DATA –
==============================

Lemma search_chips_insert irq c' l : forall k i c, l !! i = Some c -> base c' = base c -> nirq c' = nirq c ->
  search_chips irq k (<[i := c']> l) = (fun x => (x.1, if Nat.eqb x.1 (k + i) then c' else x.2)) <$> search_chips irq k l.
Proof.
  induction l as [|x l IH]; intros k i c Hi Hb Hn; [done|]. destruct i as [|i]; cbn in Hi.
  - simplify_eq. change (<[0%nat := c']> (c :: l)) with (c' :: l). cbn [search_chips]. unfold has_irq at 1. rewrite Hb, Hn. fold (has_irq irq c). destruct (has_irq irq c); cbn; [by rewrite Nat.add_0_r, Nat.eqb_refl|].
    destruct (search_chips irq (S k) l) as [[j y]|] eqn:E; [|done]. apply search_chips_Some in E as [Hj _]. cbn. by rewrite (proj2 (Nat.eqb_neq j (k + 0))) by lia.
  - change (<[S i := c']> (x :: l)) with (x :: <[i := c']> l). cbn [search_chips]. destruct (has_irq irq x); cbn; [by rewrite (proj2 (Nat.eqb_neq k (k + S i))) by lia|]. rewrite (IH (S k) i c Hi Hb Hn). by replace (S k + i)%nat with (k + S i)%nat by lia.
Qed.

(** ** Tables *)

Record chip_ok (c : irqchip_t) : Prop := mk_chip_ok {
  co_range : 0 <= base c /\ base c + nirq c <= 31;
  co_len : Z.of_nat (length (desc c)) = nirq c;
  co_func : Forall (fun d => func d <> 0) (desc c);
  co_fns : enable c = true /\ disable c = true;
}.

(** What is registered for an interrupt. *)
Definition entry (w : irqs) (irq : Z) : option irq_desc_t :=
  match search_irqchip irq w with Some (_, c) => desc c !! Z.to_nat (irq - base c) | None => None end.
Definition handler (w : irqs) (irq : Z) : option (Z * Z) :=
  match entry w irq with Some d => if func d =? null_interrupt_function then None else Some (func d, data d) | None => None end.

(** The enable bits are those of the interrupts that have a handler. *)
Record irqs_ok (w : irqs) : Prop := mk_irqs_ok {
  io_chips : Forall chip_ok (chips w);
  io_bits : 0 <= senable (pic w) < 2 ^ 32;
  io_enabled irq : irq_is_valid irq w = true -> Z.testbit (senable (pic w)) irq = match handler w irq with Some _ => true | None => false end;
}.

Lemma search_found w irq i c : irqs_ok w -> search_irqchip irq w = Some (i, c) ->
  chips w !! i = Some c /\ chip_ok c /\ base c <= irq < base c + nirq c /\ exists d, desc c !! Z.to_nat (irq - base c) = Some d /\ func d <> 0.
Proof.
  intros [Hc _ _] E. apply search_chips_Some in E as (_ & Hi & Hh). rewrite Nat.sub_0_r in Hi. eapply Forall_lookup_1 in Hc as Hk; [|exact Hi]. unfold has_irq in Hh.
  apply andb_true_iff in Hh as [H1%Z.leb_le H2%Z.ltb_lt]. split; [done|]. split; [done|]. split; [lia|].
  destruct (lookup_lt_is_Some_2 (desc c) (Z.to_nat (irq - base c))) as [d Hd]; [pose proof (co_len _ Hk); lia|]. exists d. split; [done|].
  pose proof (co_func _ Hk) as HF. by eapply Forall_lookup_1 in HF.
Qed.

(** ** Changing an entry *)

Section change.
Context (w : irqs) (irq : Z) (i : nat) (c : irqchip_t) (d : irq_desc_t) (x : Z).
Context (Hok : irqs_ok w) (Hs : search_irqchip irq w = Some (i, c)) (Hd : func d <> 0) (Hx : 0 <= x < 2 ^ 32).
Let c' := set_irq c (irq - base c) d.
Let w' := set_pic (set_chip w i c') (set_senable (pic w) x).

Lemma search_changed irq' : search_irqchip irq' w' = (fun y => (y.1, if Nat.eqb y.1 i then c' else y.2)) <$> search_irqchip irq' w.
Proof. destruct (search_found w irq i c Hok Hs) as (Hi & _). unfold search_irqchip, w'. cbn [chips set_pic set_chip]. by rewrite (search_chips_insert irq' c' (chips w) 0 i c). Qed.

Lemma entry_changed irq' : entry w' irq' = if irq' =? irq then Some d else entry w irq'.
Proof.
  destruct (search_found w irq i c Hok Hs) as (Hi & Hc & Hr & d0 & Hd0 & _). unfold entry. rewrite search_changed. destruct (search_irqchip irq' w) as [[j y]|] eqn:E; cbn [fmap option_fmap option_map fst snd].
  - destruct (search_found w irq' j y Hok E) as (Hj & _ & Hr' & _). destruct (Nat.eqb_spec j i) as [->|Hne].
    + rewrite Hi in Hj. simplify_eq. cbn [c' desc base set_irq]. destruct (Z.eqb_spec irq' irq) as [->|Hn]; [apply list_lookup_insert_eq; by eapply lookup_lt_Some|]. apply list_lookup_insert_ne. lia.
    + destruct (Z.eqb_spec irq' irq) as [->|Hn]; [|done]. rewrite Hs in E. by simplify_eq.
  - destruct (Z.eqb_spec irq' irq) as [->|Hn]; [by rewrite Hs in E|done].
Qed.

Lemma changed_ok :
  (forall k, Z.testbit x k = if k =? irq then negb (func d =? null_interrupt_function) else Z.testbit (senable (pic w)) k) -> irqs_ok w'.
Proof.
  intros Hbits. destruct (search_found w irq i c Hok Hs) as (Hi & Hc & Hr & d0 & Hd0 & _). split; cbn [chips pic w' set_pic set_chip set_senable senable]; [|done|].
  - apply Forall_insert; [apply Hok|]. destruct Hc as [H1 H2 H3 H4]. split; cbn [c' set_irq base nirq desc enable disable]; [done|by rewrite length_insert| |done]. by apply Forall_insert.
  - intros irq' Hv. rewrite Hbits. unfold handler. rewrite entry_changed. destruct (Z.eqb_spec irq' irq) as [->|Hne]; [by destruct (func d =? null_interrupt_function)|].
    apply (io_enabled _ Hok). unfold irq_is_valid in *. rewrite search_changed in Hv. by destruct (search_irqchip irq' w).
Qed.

==============================

EXERCISE DESCRIPTION –
Would you please give all of the records again exactly as they stand?

TASK RESPONSE –
Lemma search_chips_insert irq c' l : forall k i c, l !! i = Some c -> base c' = base c -> nirq c' = nirq c ->
  search_chips irq k (<[i := c']> l) = (fun x => (x.1, if Nat.eqb x.1 (k + i) then c' else x.2)) <$> search_chips irq k l.
Proof.
  induction l as [|x l IH]; intros k i c Hi Hb Hn; [done|]. destruct i as [|i]; cbn in Hi.
  - simplify_eq. change (<[0%nat := c']> (c :: l)) with (c' :: l). cbn [search_chips]. unfold has_irq at 1. rewrite Hb, Hn. fold (has_irq irq c). destruct (has_irq irq c); cbn; [by rewrite Nat.add_0_r, Nat.eqb_refl|].
    destruct (search_chips irq (S k) l) as [[j y]|] eqn:E; [|done]. apply search_chips_Some in E as [Hj _]. cbn. by rewrite (proj2 (Nat.eqb_neq j (k + 0))) by lia.
  - change (<[S i := c']> (x :: l)) with (x :: <[i := c']> l). cbn [search_chips]. destruct (has_irq irq x); cbn; [by rewrite (proj2 (Nat.eqb_neq k (k + S i))) by lia|]. rewrite (IH (S k) i c Hi Hb Hn). by replace (S k + i)%nat with (k + S i)%nat by lia.
Qed.

(** ** Tables *)

Record chip_ok (c : irqchip_t) : Prop := mk_chip_ok {
  co_range : 0 <= base c /\ base c + nirq c <= 31;
  co_len : Z.of_nat (length (desc c)) = nirq c;
  co_func : Forall (fun d => func d <> 0) (desc c);
  co_fns : enable c = true /\ disable c = true;
}.

(** What is registered for an interrupt. *)
Definition entry (w : irqs) (irq : Z) : option irq_desc_t :=
  match search_irqchip irq w with Some (_, c) => desc c !! Z.to_nat (irq - base c) | None => None end.
Definition handler (w : irqs) (irq : Z) : option (Z * Z) :=
  match entry w irq with Some d => if func d =? null_interrupt_function then None else Some (func d, data d) | None => None end.

(** The enable bits are those of the interrupts that have a handler. *)
Record irqs_ok (w : irqs) : Prop := mk_irqs_ok {
  io_chips : Forall chip_ok (chips w);
  io_bits : 0 <= senable (pic w) < 2 ^ 32;
  io_enabled irq : irq_is_valid irq w = true -> Z.testbit (senable (pic w)) irq = match handler w irq with Some _ => true | None => false end;
}.

Lemma search_found w irq i c : irqs_ok w -> search_irqchip irq w = Some (i, c) ->
  chips w !! i = Some c /\ chip_ok c /\ base c <= irq < base c + nirq c /\ exists d, desc c !! Z.to_nat (irq - base c) = Some d /\ func d <> 0.
Proof.
  intros [Hc _ _] E. apply search_chips_Some in E as (_ & Hi & Hh). rewrite Nat.sub_0_r in Hi. eapply Forall_lookup_1 in Hc as Hk; [|exact Hi]. unfold has_irq in Hh.
  apply andb_true_iff in Hh as [H1%Z.leb_le H2%Z.ltb_lt]. split; [done|]. split; [done|]. split; [lia|].
  destruct (lookup_lt_is_Some_2 (desc c) (Z.to_nat (irq - base c))) as [d Hd]; [pose proof (co_len _ Hk); lia|]. exists d. split; [done|].
  pose proof (co_func _ Hk) as HF. by eapply Forall_lookup_1 in HF.
Qed.

(** ** Changing an entry *)

Section change.
Context (w : irqs) (irq : Z) (i : nat) (c : irqchip_t) (d : irq_desc_t) (x : Z).
Context (Hok : irqs_ok w) (Hs : search_irqchip irq w = Some (i, c)) (Hd : func d <> 0) (Hx : 0 <= x < 2 ^ 32).
Let c' := set_irq c (irq - base c) d.
Let w' := set_pic (set_chip w i c') (set_senable (pic w) x).

Lemma search_changed irq' : search_irqchip irq' w' = (fun y => (y.1, if Nat.eqb y.1 i then c' else y.2)) <$> search_irqchip irq' w.
Proof. destruct (search_found w irq i c Hok Hs) as (Hi & _). unfold search_irqchip, w'. cbn [chips set_pic set_chip]. by rewrite (search_chips_insert irq' c' (chips w) 0 i c). Qed.

Lemma entry_changed irq' : entry w' irq' = if irq' =? irq then Some d else entry w irq'.
Proof.
  destruct (search_found w irq i c Hok Hs) as (Hi & Hc & Hr & d0 & Hd0 & _). unfold entry. rewrite search_changed. destruct (search_irqchip irq' w) as [[j y]|] eqn:E; cbn [fmap option_fmap option_map fst snd].
  - destruct (search_found w irq' j y Hok E) as (Hj & _ & Hr' & _). destruct (Nat.eqb_spec j i) as [->|Hne].
    + rewrite Hi in Hj. simplify_eq. cbn [c' desc base set_irq]. destruct (Z.eqb_spec irq' irq) as [->|Hn]; [apply list_lookup_insert_eq; by eapply lookup_lt_Some|]. apply list_lookup_insert_ne. lia.
    + destruct (Z.eqb_spec irq' irq) as [->|Hn]; [|done]. rewrite Hs in E. by simplify_eq.
  - destruct (Z.eqb_spec irq' irq) as [->|Hn]; [by rewrite Hs in E|done].
Qed.

Lemma changed_ok :
  (forall k, Z.testbit x k = if k =? irq then negb (func d =? null_interrupt_function) else Z.testbit (senable (pic w)) k) -> irqs_ok w'.
Proof.
  intros Hbits. destruct (search_found w irq i c Hok Hs) as (Hi & Hc & Hr & d0 & Hd0 & _). split; cbn [chips pic w' set_pic set_chip set_senable senable]; [|done|].
  - apply Forall_insert; [apply Hok|]. destruct Hc as [H1 H2 H3 H4]. split; cbn [c' set_irq base nirq desc enable disable]; [done|by rewrite length_insert| |done]. by apply Forall_insert.
  - intros irq' Hv. rewrite Hbits. unfold handler. rewrite entry_changed. destruct (Z.eqb_spec irq' irq) as [->|Hne]; [by destruct (func d =? null_interrupt_function)|].
    apply (io_enabled _ Hok). unfold irq_is_valid in *. rewrite search_changed in Hv. by destruct (search_irqchip irq' w).
Qed.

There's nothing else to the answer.